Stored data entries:
───
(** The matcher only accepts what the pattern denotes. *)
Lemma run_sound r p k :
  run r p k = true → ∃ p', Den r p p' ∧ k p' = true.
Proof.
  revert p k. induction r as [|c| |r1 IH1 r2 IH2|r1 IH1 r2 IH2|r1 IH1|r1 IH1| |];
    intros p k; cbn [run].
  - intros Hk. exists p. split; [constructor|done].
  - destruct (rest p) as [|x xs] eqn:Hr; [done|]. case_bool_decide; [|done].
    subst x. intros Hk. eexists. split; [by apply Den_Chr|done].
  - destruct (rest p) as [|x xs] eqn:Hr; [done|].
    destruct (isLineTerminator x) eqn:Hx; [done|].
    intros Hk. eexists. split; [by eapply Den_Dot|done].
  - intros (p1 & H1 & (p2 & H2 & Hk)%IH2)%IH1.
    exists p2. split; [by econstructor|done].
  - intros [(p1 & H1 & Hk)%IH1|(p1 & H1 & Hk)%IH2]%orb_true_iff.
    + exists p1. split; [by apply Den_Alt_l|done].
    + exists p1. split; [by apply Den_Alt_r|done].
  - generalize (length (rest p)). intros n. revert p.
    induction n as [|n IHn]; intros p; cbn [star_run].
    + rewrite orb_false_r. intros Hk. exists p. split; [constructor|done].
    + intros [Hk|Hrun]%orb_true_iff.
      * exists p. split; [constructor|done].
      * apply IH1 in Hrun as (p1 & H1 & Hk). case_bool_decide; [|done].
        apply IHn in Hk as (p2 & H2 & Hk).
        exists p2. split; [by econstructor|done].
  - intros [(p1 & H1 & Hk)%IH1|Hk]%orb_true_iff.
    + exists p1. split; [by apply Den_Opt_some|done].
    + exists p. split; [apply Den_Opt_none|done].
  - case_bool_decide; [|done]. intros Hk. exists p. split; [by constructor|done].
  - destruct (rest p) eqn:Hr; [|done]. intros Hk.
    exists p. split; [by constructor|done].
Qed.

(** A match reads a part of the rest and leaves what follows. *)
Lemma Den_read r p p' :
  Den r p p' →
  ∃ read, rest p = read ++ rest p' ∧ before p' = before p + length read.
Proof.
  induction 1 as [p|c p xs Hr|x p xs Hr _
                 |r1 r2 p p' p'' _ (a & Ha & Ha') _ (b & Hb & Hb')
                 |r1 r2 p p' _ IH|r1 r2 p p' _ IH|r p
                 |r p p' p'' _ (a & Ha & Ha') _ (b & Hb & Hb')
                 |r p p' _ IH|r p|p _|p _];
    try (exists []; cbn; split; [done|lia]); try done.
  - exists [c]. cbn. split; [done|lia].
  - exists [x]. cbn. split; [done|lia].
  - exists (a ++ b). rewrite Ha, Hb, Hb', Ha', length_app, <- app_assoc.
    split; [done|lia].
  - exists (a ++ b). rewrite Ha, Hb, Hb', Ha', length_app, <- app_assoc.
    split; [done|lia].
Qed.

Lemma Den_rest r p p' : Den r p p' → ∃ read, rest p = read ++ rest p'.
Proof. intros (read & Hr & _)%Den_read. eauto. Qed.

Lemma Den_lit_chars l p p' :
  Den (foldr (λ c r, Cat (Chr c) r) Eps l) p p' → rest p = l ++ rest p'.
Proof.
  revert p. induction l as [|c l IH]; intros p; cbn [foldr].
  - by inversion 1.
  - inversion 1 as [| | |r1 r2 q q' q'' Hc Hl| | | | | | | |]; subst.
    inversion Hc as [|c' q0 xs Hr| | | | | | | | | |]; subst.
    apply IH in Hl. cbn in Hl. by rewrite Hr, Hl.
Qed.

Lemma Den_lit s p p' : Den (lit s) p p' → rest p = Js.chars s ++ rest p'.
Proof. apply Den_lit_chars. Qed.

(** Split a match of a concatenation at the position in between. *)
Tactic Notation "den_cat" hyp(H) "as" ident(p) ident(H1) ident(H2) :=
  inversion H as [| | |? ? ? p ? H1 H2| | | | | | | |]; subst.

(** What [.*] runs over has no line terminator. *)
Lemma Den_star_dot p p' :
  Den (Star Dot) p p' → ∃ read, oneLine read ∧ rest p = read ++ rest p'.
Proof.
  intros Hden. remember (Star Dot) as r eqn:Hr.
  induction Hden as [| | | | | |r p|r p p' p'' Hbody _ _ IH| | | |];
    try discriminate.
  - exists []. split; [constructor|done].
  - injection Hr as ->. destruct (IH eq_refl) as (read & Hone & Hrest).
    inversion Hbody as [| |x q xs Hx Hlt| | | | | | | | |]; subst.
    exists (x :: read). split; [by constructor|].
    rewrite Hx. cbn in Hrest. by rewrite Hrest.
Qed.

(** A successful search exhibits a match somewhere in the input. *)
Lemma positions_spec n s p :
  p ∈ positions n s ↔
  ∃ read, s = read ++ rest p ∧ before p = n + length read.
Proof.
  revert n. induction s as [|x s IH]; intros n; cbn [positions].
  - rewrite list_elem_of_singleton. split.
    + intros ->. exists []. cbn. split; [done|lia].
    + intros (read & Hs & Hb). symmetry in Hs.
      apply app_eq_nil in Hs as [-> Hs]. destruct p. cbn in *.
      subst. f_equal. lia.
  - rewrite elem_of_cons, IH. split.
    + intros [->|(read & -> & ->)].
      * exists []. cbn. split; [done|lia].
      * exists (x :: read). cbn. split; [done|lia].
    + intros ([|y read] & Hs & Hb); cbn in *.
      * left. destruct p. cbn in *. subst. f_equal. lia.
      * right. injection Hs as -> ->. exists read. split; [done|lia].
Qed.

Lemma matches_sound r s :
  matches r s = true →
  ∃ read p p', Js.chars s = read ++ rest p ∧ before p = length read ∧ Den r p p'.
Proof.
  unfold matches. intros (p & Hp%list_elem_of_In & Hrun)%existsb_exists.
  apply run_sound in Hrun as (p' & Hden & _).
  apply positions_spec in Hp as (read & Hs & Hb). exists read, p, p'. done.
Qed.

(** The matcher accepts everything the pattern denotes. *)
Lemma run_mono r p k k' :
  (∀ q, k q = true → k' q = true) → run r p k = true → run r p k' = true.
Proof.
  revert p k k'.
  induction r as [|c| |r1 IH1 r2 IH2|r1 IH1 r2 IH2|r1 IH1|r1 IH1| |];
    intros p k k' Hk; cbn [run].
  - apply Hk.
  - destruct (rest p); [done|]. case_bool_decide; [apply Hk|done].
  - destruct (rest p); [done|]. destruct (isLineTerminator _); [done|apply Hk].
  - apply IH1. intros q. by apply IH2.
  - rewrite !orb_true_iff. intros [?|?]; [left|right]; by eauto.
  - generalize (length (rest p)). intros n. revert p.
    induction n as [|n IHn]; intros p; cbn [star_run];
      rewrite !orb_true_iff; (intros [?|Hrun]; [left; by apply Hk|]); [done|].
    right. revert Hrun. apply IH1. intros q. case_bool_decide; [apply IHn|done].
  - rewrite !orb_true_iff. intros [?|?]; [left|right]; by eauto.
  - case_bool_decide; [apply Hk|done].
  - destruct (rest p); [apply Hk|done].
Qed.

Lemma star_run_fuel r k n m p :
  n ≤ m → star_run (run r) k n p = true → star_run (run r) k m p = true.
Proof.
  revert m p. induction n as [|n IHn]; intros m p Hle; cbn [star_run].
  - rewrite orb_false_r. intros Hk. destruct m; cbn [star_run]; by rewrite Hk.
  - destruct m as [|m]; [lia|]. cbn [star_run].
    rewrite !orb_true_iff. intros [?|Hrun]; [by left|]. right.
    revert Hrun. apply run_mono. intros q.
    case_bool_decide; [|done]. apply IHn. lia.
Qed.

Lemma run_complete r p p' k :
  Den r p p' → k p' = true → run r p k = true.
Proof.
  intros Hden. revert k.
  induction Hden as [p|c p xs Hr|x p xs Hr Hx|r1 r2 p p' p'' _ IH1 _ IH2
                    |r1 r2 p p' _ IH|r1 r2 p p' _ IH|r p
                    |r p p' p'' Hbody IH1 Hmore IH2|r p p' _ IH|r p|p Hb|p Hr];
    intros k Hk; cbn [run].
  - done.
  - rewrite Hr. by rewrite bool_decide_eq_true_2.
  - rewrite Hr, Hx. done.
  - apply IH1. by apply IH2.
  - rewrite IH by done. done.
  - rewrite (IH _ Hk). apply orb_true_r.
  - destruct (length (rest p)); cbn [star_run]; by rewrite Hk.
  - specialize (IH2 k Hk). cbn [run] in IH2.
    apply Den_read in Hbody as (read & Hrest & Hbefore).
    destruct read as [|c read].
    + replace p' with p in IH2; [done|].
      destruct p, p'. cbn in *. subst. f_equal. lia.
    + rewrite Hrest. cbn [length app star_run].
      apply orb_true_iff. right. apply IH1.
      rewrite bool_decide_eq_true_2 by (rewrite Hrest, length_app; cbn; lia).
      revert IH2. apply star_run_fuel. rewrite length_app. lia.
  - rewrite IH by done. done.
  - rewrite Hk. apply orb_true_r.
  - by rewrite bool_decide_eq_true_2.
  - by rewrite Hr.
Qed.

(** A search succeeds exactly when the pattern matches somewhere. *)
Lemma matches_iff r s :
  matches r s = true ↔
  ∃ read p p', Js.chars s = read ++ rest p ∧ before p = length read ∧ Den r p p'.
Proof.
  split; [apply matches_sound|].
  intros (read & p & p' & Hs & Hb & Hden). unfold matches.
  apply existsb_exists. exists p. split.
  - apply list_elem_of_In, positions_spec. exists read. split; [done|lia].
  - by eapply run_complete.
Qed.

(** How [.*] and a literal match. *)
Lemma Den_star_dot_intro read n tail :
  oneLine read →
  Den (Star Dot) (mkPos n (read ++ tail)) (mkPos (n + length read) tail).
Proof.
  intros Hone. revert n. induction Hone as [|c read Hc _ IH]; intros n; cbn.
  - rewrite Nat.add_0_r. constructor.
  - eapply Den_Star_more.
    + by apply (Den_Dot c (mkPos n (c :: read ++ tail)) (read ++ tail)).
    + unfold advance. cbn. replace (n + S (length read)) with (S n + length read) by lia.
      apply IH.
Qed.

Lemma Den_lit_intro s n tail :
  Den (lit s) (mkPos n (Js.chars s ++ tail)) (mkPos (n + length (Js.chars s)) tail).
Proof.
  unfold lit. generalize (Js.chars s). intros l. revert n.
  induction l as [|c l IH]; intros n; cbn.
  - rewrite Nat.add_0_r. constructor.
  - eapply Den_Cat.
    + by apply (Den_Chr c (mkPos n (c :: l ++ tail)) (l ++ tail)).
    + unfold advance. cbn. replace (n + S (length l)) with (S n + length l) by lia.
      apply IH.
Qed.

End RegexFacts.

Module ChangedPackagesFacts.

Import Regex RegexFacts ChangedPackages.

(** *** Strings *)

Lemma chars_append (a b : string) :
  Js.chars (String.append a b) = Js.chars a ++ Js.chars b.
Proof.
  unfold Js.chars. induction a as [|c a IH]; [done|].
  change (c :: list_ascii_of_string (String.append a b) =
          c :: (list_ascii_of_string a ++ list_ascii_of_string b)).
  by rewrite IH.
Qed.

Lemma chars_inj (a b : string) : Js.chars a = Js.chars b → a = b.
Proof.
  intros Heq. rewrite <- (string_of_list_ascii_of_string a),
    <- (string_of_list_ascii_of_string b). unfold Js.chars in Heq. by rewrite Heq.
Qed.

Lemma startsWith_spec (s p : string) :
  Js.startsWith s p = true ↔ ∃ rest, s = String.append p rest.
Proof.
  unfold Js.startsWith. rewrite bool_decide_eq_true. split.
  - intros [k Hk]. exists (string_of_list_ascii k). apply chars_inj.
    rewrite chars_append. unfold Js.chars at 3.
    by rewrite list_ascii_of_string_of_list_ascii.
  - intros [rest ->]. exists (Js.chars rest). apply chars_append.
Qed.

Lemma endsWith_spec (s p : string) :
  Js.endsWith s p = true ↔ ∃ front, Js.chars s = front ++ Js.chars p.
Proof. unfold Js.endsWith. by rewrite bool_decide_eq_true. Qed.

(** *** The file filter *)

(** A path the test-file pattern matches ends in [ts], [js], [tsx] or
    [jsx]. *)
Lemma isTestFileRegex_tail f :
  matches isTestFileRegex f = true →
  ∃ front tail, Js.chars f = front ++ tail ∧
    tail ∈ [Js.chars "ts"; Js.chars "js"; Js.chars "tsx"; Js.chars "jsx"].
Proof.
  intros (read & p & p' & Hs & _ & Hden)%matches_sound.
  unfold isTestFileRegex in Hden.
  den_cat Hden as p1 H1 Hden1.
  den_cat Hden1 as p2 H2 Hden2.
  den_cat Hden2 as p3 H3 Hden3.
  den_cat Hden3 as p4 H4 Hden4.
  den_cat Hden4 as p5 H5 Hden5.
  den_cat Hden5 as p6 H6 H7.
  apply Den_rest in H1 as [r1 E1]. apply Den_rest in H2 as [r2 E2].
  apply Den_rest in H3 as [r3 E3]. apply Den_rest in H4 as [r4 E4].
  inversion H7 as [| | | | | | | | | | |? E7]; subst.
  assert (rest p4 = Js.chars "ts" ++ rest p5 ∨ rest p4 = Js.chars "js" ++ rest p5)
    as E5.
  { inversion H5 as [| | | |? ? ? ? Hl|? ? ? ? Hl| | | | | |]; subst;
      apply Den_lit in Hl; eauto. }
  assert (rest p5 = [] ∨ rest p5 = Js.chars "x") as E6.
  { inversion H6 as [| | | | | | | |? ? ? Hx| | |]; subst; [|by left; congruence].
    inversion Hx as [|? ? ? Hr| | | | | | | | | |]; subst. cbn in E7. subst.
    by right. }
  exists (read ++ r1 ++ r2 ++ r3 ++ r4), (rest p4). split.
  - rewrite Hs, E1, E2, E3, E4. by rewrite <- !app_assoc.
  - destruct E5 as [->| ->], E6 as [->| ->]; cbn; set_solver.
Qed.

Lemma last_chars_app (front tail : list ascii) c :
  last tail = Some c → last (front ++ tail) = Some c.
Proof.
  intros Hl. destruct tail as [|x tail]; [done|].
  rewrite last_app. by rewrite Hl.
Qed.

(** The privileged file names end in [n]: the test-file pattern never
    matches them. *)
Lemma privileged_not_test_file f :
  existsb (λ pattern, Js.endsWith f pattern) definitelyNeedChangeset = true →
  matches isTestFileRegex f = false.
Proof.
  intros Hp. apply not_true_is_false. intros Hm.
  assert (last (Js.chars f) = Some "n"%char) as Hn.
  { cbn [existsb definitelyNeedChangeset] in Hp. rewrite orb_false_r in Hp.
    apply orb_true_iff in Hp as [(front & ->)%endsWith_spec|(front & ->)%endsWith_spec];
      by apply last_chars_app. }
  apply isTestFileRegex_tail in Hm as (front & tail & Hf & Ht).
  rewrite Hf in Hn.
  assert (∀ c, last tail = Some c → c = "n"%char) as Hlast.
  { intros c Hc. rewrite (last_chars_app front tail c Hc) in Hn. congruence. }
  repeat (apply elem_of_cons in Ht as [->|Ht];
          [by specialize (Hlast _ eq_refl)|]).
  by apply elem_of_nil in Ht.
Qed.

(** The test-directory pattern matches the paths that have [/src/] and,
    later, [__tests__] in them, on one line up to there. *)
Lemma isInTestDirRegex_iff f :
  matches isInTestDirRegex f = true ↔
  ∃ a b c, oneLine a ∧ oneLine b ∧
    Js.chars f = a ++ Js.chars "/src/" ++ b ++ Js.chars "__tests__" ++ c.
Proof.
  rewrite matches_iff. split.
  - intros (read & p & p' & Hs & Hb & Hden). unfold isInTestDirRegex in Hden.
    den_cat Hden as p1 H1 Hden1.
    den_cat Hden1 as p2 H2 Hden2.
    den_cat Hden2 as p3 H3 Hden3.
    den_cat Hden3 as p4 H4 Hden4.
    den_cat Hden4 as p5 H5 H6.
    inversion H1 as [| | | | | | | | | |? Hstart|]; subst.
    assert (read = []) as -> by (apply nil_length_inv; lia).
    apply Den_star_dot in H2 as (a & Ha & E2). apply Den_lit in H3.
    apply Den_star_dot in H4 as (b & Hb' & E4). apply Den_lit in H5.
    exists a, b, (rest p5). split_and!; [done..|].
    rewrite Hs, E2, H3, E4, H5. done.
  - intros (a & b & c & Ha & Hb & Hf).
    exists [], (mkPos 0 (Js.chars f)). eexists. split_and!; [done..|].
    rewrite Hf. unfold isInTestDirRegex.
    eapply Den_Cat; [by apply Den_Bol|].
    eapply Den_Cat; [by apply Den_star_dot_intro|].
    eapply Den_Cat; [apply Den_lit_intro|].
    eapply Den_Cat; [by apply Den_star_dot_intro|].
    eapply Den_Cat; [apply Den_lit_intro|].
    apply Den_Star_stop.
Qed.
───
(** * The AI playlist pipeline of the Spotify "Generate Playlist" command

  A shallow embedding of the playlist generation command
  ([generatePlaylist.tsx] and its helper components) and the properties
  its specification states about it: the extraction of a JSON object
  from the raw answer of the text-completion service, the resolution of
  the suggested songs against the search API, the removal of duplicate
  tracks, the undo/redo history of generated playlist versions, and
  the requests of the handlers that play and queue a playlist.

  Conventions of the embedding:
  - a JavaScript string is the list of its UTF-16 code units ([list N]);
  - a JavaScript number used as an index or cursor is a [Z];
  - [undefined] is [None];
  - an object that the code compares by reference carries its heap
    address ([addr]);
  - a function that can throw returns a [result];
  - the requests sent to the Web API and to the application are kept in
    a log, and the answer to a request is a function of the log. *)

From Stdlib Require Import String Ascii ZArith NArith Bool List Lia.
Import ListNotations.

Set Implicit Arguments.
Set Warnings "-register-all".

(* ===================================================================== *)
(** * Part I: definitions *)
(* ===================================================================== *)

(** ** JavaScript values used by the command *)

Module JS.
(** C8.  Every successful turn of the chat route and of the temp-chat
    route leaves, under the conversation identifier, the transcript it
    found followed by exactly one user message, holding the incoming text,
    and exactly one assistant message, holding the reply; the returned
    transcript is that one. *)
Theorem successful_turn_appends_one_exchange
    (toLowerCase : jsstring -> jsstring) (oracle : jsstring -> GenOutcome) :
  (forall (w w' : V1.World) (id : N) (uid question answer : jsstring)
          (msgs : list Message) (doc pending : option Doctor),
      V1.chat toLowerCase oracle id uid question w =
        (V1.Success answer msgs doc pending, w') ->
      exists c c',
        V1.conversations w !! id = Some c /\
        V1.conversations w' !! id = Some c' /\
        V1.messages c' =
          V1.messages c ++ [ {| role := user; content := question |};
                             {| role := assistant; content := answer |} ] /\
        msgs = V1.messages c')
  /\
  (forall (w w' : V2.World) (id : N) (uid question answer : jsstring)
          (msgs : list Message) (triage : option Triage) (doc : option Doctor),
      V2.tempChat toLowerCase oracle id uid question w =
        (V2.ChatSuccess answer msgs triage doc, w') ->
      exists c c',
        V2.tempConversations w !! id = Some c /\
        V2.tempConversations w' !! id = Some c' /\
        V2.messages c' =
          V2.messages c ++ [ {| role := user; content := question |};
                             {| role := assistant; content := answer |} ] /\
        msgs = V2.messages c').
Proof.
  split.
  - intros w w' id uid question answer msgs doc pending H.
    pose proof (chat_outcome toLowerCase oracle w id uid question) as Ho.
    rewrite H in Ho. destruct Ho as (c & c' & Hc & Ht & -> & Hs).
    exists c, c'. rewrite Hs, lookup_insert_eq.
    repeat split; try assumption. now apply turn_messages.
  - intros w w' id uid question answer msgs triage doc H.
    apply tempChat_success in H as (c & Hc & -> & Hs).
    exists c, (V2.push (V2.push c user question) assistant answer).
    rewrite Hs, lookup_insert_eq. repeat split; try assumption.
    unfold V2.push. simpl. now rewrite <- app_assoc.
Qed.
───
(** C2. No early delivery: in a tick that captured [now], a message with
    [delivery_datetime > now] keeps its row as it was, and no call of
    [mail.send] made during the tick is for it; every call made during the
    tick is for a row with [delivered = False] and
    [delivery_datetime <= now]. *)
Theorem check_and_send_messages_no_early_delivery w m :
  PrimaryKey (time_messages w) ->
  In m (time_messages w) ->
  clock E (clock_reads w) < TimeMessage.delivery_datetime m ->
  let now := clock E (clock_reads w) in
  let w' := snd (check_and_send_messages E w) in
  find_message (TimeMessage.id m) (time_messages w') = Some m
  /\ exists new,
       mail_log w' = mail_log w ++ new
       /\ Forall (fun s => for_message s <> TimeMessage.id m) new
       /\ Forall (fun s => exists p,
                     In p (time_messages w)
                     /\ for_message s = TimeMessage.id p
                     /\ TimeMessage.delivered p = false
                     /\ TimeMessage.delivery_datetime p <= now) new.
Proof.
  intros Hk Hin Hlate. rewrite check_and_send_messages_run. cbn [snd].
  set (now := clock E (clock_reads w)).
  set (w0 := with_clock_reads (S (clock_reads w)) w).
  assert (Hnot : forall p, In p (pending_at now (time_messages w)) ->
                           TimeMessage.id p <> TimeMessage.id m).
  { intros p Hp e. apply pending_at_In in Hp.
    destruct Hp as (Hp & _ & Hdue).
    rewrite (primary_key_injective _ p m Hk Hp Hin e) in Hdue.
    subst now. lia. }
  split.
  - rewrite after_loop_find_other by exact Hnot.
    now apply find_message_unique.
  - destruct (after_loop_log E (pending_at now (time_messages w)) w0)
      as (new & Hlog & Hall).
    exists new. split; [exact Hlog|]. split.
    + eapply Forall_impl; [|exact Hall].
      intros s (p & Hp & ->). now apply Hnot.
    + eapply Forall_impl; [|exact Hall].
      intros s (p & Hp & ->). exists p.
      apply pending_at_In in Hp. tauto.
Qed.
───
Task description:
An exact copy of the lines above, from the one containing "revert Hrun. apply run_mono. intros q." down to the one containing "destruct p, p'." and including both, is the whole answer; retype it and nothing else.

Response area:
    revert Hrun. apply run_mono. intros q.
    case_bool_decide; [|done]. apply IHn. lia.
Qed.

Lemma run_complete r p p' k :
  Den r p p' → k p' = true → run r p k = true.
Proof.
  intros Hden. revert k.
  induction Hden as [p|c p xs Hr|x p xs Hr Hx|r1 r2 p p' p'' _ IH1 _ IH2
                    |r1 r2 p p' _ IH|r1 r2 p p' _ IH|r p
                    |r p p' p'' Hbody IH1 Hmore IH2|r p p' _ IH|r p|p Hb|p Hr];
    intros k Hk; cbn [run].
  - done.
  - rewrite Hr. by rewrite bool_decide_eq_true_2.
  - rewrite Hr, Hx. done.
  - apply IH1. by apply IH2.
  - rewrite IH by done. done.
  - rewrite (IH _ Hk). apply orb_true_r.
  - destruct (length (rest p)); cbn [star_run]; by rewrite Hk.
  - specialize (IH2 k Hk). cbn [run] in IH2.
    apply Den_read in Hbody as (read & Hrest & Hbefore).
    destruct read as [|c read].
    + replace p' with p in IH2; [done|].
      destruct p, p'. cbn in *. subst. f_equal. lia.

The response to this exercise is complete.